Please work out how many lines of this material include "Hrep", and answer with that number by itself.

- PROVIDED ENTRIES -

Start of Block

(** One NACK of the report. *)
Lemma nack_step a r n prev :
  arq_core a r -> outstanding_from a r (nack_sn n) -> 0 <= so_start n <= so_end n -> not_acked r n ->
  exists st r', rlc_am_nack_pdu r (nack_sn n) prev (so_start n) (so_end n) = Ok (st, r') /\ tx_changed r r' /\
    arq_core a r' /\ (forall m, not_acked r m -> not_acked r' m) /\
    (forall sn, tx_span r sn -> sn <> nack_sn n -> cell r' sn = cell r sn) /\
    (st = true -> forall p, cell r' (nack_sn n) = Some p -> nacked p) /\
    (prev <> nack_sn n -> whole_nack r n -> st = true).
Proof.
  intros (He & Hinv & Hf & Hs) Ho Hso Hna.
  destruct (nack_pdu_ok a r _ prev _ _ Hinv Ho Hso) as (st & r' & E & Hinv' & Hch & Hfalse & Htrue & Hacc).
  exists st, r'. split; [done|]. split; [done|].
  assert (Hwhole : prev <> nack_sn n -> whole_nack r n -> st = true).
  { intros Hne (W1 & W2 & W3). apply Hacc; [done|]. destruct (get_outstanding a r _ Hinv Ho) as (p & _ & Hp & _).
    exists p. split; [done|]. split; [by apply W3|]. rewrite W1, W2. by apply Hna. }
  clear Hacc.
  destruct st; [clear Hfalse; specialize (Htrue eq_refl)|rewrite (Hfalse eq_refl); by split].
  destruct Htrue as (p & q & Hp & Hb & Hq & Hack & _). pose proof (Hna p Hp) as Hap.
  assert (Hspan : tx_span r (nack_sn n)).
  { destruct Ho as [Ho1 Ho2]. split; [done|]. destruct He as (H1 & H2 & H3 & H4 & H5).
    revert H1 H2 H3 H4 H5 Ho1 Ho2. generalize (vt_a r) (vt_s r) (nack_sn n). intros. sn_lia. }
  split; [split; [|split; [done|split]]|split; [|split; [|split; [|exact Hwhole]]]].
  - unfold edges. by destruct (tx_changed_vars _ _ Hch) as (-> & -> & _).
  - rewrite Hb. apply Forall_insert; [done|].
    destruct (get_outstanding a r' (nack_sn n) Hinv') as (q' & _ & Hq' & (Hm & _)).
    { unfold outstanding_from. destruct (tx_changed_vars _ _ Hch) as (_ & -> & _). exact Ho. }
    rewrite Hb, list_lookup_insert_eq in Hq' by (by eapply lookup_lt_Some). injection Hq' as <-.
    split; [intros Hc; congruence|intros Hc; by rewrite Hc in Hm].
  - destruct Hs as (S1 & S2 & S3). rewrite Hch. split; [exact S1|]. split; [|exact S3].
    exact (nack_pdu_refs _ _ _ _ _ _ _ S2 E).
  - intros m Hm x Hx. unfold cell in Hx. rewrite Hb in Hx.
    destruct (decide (Z.to_nat (tx_index (nack_sn n)) = Z.to_nat (tx_index (nack_sn m)))) as [Ei | Ei].
    + rewrite Ei, list_lookup_insert_eq in Hx by (rewrite <- Ei; by eapply lookup_lt_Some). injection Hx as <-. congruence.
    + rewrite list_lookup_insert_ne in Hx by done. by apply Hm.
  - intros sn Hsn Hne. by apply (other_cell a r r' (nack_sn n) sn q).
  - intros _ x Hx. unfold cell in Hx. rewrite Hb, list_lookup_insert_eq in Hx by (by eapply lookup_lt_Some).
    by injection Hx as <-.
Qed.

Lemma array_get_length {A} (l1 l2 : list A) x : array_get (l1 ++ x :: l2) (Z.of_nat (length l1)) = Ok x.
Proof.
  destruct (array_get_ok (l1 ++ x :: l2) (Z.of_nat (length l1))) as (y & E & Hy).
  { rewrite length_app. cbn [length]. lia. }
  rewrite Nat2Z.id, list_lookup_middle in Hy by done. by injection Hy as <-.
Qed.

(** The number the loop waits for: the next NACK_SN, or the ACK_SN. *)
Definition awaited (ack : Z) (rem : list nack_sn_t) : Z :=
  match rem with [] => ack | n :: _ => nack_sn n end.

Lemma awaited_le r ack lo rem : nacks_ok (vt_a r) (off r ack) lo rem -> off r (awaited ack rem) <= off r ack.
Proof. destruct rem as [|n rem]; [reflexivity|]. intros (_ & H & _). cbn [awaited]. lia. Qed.

Lemma nack_loop_stop fuel nacks num ack c k nsn prev r :
  (0 < fuel)%nat -> nack_loop fuel nacks num ack c k nsn prev false r = Ok (false, r).
Proof. destruct fuel; [lia|]. intros _. cbn [nack_loop]. by rewrite andb_false_r. Qed.

Lemma nack_loop_ok pad ack ns fuel : forall a r c done_ rem prev,
  ns = done_ ++ rem -> arq_core a r -> is_sn c -> is_sn ack -> off r ack <= off r (vt_s r) ->
  off r a <= off r c -> off r c <= off r (awaited ack rem) -> nacks_ok (vt_a r) (off r ack) (off r c) rem ->
  Forall (not_acked r) rem -> (prev = awaited ack rem -> c = awaited ack rem /\ rem <> []) ->
  (off r ack - off r c) + Z.of_nat (length rem) < Z.of_nat fuel ->
  exists st r', nack_loop fuel (ns ++ pad) (Z.of_nat (length ns)) ack c (Z.of_nat (length done_)) (awaited ack rem) prev true r =
      Ok (st, r') /\ tx_changed r r' /\ arq_core a r' /\
    (forall sn, tx_span r sn -> off r sn < off r c -> cell r' sn = cell r sn) /\
    (st = true -> reported r r' c ack rem) /\
    (rem = [] \/ prev <> awaited ack rem -> Forall (whole_nack r) rem -> NoDup (map nack_sn rem) -> st = true).
Proof.
  induction fuel as [|fuel IH]; intros a r c done_ rem prev Hns Hcore Hc Hack Hackl Hac Hcw Hok Hna Hprev Hf;
    pose proof (awaited_le r ack _ rem Hok) as Haw; [lia|].
  cbn [nack_loop]. rewrite andb_true_r. destruct (Z.eqb_spec c ack) as [-> | Hne]; cbn [negb].
  { exists true, r. split; [done|]. split; [reflexivity|]. split; [done|]. split; [done|].
    split; [|done]. intros _ sn p _ Hoff. lia. }
  pose proof Hcore as (Hedges & _). pose proof Hedges as (H1 & H2 & H3 & H4 & H5).
  assert (Hlt : off r c < off r ack).
  { destruct (Z.eq_dec (off r c) (off r ack)) as [E|]; [|lia]. by apply RLC_AM_DIFF_SN_inj in E. }
  assert (Hspan : tx_span r c) by (split; [done|lia]).
  assert (Hnext : off r (RLC_AM_NEXT_SN c) = off r c + 1).
  { apply RLC_AM_DIFF_SN_next. pose proof (RLC_AM_DIFF_SN_range (vt_s r) (vt_a r)). lia. }
  assert (Hnsn : is_sn (RLC_AM_NEXT_SN c)) by apply RLC_AM_NEXT_SN_is_sn.
  change (Z.land (c + 1) RLC_AM_SN_MASK) with (RLC_AM_NEXT_SN c).
  destruct (Z.eqb_spec c (awaited ack rem)) as [Ec | Ec]; cbn [negb].
  - (* a NACK *)
    destruct rem as [|n rem]; [by subst|]. cbn [awaited] in *.
    assert (Hget : array_get (ns ++ pad) (Z.of_nat (length done_)) = Ok n)
      by (rewrite Hns, <- app_assoc; apply array_get_length).
    rewrite Hget. cbn [mbind res_bind].
    destruct Hok as (Hn & Hno & Hso & Hok). apply Forall_cons in Hna as [Hna1 Hna].
    assert (Hout : outstanding_from a r (nack_sn n)).
    { rewrite <- Ec. destruct (tx_span_split a r c Hedges Hspan) as [|]; [done|lia]. }
    destruct (nack_step a r n prev Hcore Hout Hso Hna1) as (st & r1 & -> & Hch & Hcore1 & Hna' & Hcell & Hst & Hwhole).
    cbn [mbind res_bind].
    set (c' := match rem with m :: _ => if nack_sn n =? nack_sn m then c else RLC_AM_NEXT_SN c | [] => RLC_AM_NEXT_SN c end).
    match goal with |- exists st' r', ?X = _ /\ _ => assert (Hloop : X = nack_loop fuel (ns ++ pad) (Z.of_nat (length ns)) ack c'
      (Z.of_nat (length (done_ ++ [n]))) (awaited ack rem) (nack_sn n) st r1) end.
    { rewrite Hns at 1. rewrite !length_app. cbn [length]. unfold c'. destruct rem as [|m rem].
      - rewrite (proj2 (Z.ltb_ge _ _)) by (cbn [length]; lia). rewrite (proj2 (Z.eqb_neq (nack_sn n) ack)) by congruence.
        cbn [negb]. do 2 f_equal; cbn [awaited]; lia.
      - rewrite (proj2 (Z.ltb_lt _ _)) by (cbn [length]; lia).
        assert (Hget' : array_get (ns ++ pad) (Z.of_nat (length done_) + 1) = Ok m).
        { replace (Z.of_nat (length done_) + 1) with (Z.of_nat (length (done_ ++ [n]))) by (rewrite length_app; cbn [length]; lia).
          rewrite Hns, (cons_middle n done_), app_assoc, <- app_assoc. apply array_get_length. }
        rewrite Hget'. cbn [mbind res_bind awaited].
        replace (Z.of_nat (length done_ + 1)) with (Z.of_nat (length done_) + 1) by lia. by destruct (nack_sn n =? nack_sn m). }
    rewrite Hloop. clear Hloop. destruct (tx_changed_vars _ _ Hch) as (Ea & Es & _).
    destruct st; [specialize (Hst eq_refl)|].
    2:{ exists false, r1. split; [by apply nack_loop_stop; lia|]. split; [done|]. split; [done|]. split; [|split; [done|]].
        - intros sn Hsn Hlo. apply Hcell; [done|]. intros ->. rewrite Ec in Hlo. lia.
        - intros [?|Hp] Hw _; [done|]. apply Forall_cons in Hw as [Hw _]. by specialize (Hwhole Hp Hw). }
    assert (Hc' : is_sn c' /\ (rem = [] \/ c' <> c -> c' = RLC_AM_NEXT_SN c) /\ (c' = c -> c ∈ map nack_sn rem)).
    { unfold c'. destruct rem as [|m rem]; [split; [done|]; split; [done|]; intros E; rewrite E in Hnext; lia|].
      destruct (Z.eqb_spec (nack_sn n) (nack_sn m)) as [Em | Em]; cbn [map].
      - split; [done|]. split; [by intros [?|?]|]. intros _. rewrite Ec, Em. left.
      - split; [done|]. split; [done|]. intros E. rewrite E in Hnext. lia. }
    assert (Hoff' : off r c' = if bool_decide (c' = c) then off r c else off r c + 1).
    { destruct (bool_decide_reflect (c' = c)) as [-> | E]; [done|]. destruct Hc' as (_ & Hc' & _). by rewrite Hc' by auto. }
    assert (Hnext' : off r c' <= off r (awaited ack rem) /\ nacks_ok (vt_a r) (off r ack) (off r c') rem /\
      (nack_sn n = awaited ack rem -> c' = awaited ack rem /\ rem <> [])).
    { unfold c' in *. destruct rem as [|m rem]; cbn [awaited] in *.
      - split; [lia|]. split; [done|]. congruence.
      - destruct Hok as (G1 & G2 & G3 & G4). destruct (Z.eqb_spec (nack_sn n) (nack_sn m)) as [Em | Em].
        + rewrite <- Em, <- Ec. split; [lia|]. split; [|done]. split; [done|]. split; [rewrite <- Em, <- Ec; lia|]. done.
        + assert (off r (nack_sn n) <> off r (nack_sn m)) by (intros E; by apply RLC_AM_DIFF_SN_inj in E).
          rewrite Hnext, Ec. split; [lia|]. split; [|done]. split; [done|]. split; [lia|done]. }
    destruct Hnext' as (N1 & N2 & N3). destruct Hc' as (C1 & C2 & C3).
    destruct (IH a r1 c' (done_ ++ [n]) rem (nack_sn n)) as (st & r' & E & Hch' & Hcore' & Hbelow & Hrep & Hfull);
      rewrite ?Ea, ?Es in *; try (done || case_bool_decide; lia).
    + by rewrite <- app_assoc.
    + by eapply Forall_impl.
    + cbn [length] in Hf. case_bool_decide; lia.
    + exists st, r'. split; [done|]. split; [by etransitivity|]. split; [done|]. split; [|split].
      * intros sn Hsn Hlo. etransitivity; [apply Hbelow; [by apply (tx_changed_span r)|case_bool_decide; lia]|].
        apply Hcell; [done|]. intros ->. rewrite Ec in Hlo. lia.
      * intros Ht sn p Hsn Hoff Hp. cbn [map]. destruct (Z.lt_ge_cases (off r sn) (off r c')) as [Hlo | Hhi].
        -- assert (sn = c) as -> by (apply (RLC_AM_DIFF_SN_inj _ _ (vt_a r)); [done|done|case_bool_decide; lia]).
           rewrite bool_decide_true by (rewrite Ec; left).
           rewrite Hbelow in Hp; [|by apply (tx_changed_span r)|lia]. apply Hst. by rewrite <- Ec.
        -- specialize (Hrep Ht sn p Hsn). rewrite Ea in Hrep.
           rewrite (bool_decide_ext _ (sn ∈ map nack_sn rem)); [apply Hrep; [lia|done]|].
           rewrite elem_of_cons. split; [|by right]. intros [E' | ?]; [|done]. rewrite E', <- Ec. apply C3.
           apply (bool_decide_eq_true_1 (c' = c)). destruct (bool_decide_reflect (c' = c)); [done|].
           rewrite E', <- Ec in Hhi. lia.
      * intros _ Hw Hnd. apply Forall_cons in Hw as [_ Hw]. apply NoDup_cons in Hnd as [Hnew Hnd]. apply Hfull; [| |done].
        -- destruct rem as [|m rem]; [by left|right]. intros E'. apply Hnew. cbn [awaited map] in *. rewrite E'. left.
        -- apply Forall_forall. intros m Hm. rewrite Forall_forall in Hw. destruct (Hw m Hm) as (W1 & W2 & W3).
           split; [done|]. split; [done|]. intros p Hp. apply W3.
           destruct (nacks_ok_off _ _ _ _ m Hok Hm) as [M1 M2]. rewrite Hcell in Hp; [done|by split; [|lia]|].
           intros E'. apply Hnew. rewrite <- E'. apply elem_of_sns. by exists m.
  - (* an ACK in place *)
    destruct (ack_step a r c false Hcore Hspan) as (r1 & q & -> & Hch & Hcore1 & Hb & Hq); [done|].
    cbn [mbind res_bind andb] in *. destruct (tx_changed_vars _ _ Hch) as (Ea & Es & _).
    assert (Hpw : prev <> awaited ack rem) by (intros E; by destruct (Hprev E)).
    rewrite (proj2 (Z.eqb_neq _ _) Hpw). cbn [negb].
    assert (Hlw : off r c < off r (awaited ack rem)).
    { destruct (Z.eq_dec (off r c) (off r (awaited ack rem))) as [E|]; [|lia]. apply RLC_AM_DIFF_SN_inj in E; [done|done|].
      destruct rem; [done|]. by destruct Hok. }
    assert (Hok' : nacks_ok (vt_a r) (off r ack) (off r c + 1) rem).
    { destruct rem as [|n rem]; [done|]. destruct Hok as (G1 & G2 & G3). cbn [awaited] in Hlw. split; [done|]. split; [lia|done]. }
    assert (Hcells : forall sn, tx_span r sn -> sn <> c -> cell r1 sn = cell r sn).
    { intros sn Hsn Hne'. by apply (other_cell a r r1 c sn q). }
    destruct (IH a r1 (RLC_AM_NEXT_SN c) done_ rem prev) as (st & r' & E & Hch' & Hcore' & Hbelow & Hrep & Hfull);
      rewrite ?Ea, ?Es, ?Hnext in *; try (done || lia).
    + apply Forall_forall. intros m Hm. rewrite Forall_forall in Hna. destruct (nacks_ok_off _ _ _ _ m Hok' Hm) as [Hm1 Hm2].
      intros p Hp. apply (Hna m Hm). rewrite <- Hcells; [done|by split; [|lia]|]. intros E. rewrite E in Hm2. lia.
    + exists st, r'. split; [done|]. split; [by etransitivity|]. split; [done|]. split; [|split].
      * intros sn Hsn Hlo. etransitivity; [apply Hbelow; [by apply (tx_changed_span r)|lia]|]. apply Hcells; [done|]. intros ->. lia.
      * intros Ht sn p Hsn Hoff Hp. destruct (Z.eq_dec (off r sn) (off r c)) as [Eo | Eo].
        -- apply RLC_AM_DIFF_SN_inj in Eo as ->; [|done|done]. rewrite bool_decide_false.
           2:{ intros (m & Em & Hm)%elem_of_sns. destruct (nacks_ok_off _ _ _ _ m Hok' Hm) as [_ Hm']. rewrite <- Em in Hm'. lia. }
           rewrite Hbelow in Hp; [|by apply (tx_changed_span r)|lia].
           unfold cell in Hp. rewrite Hb in Hp. apply list_lookup_insert_Some in Hp as [(_ & <- & _) | [[] _]]; done.
        -- specialize (Hrep Ht sn p Hsn). rewrite Ea, Hnext in Hrep. apply Hrep; [lia|done].
      * intros _ Hw Hnd. apply Hfull; [by right| |done]. apply Forall_forall. intros m Hm. rewrite Forall_forall in Hw.
        destruct (Hw m Hm) as (W1 & W2 & W3). split; [done|]. split; [done|]. intros p Hp. apply W3.
        destruct (nacks_ok_off _ _ _ _ m Hok' Hm) as [M1 M2]. rewrite Hcells in Hp; [done|by split; [|lia]|].
        intros E'. rewrite E' in M2. lia.
Qed.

End of Block

- SOLUTION TO THE PROBLEM -
5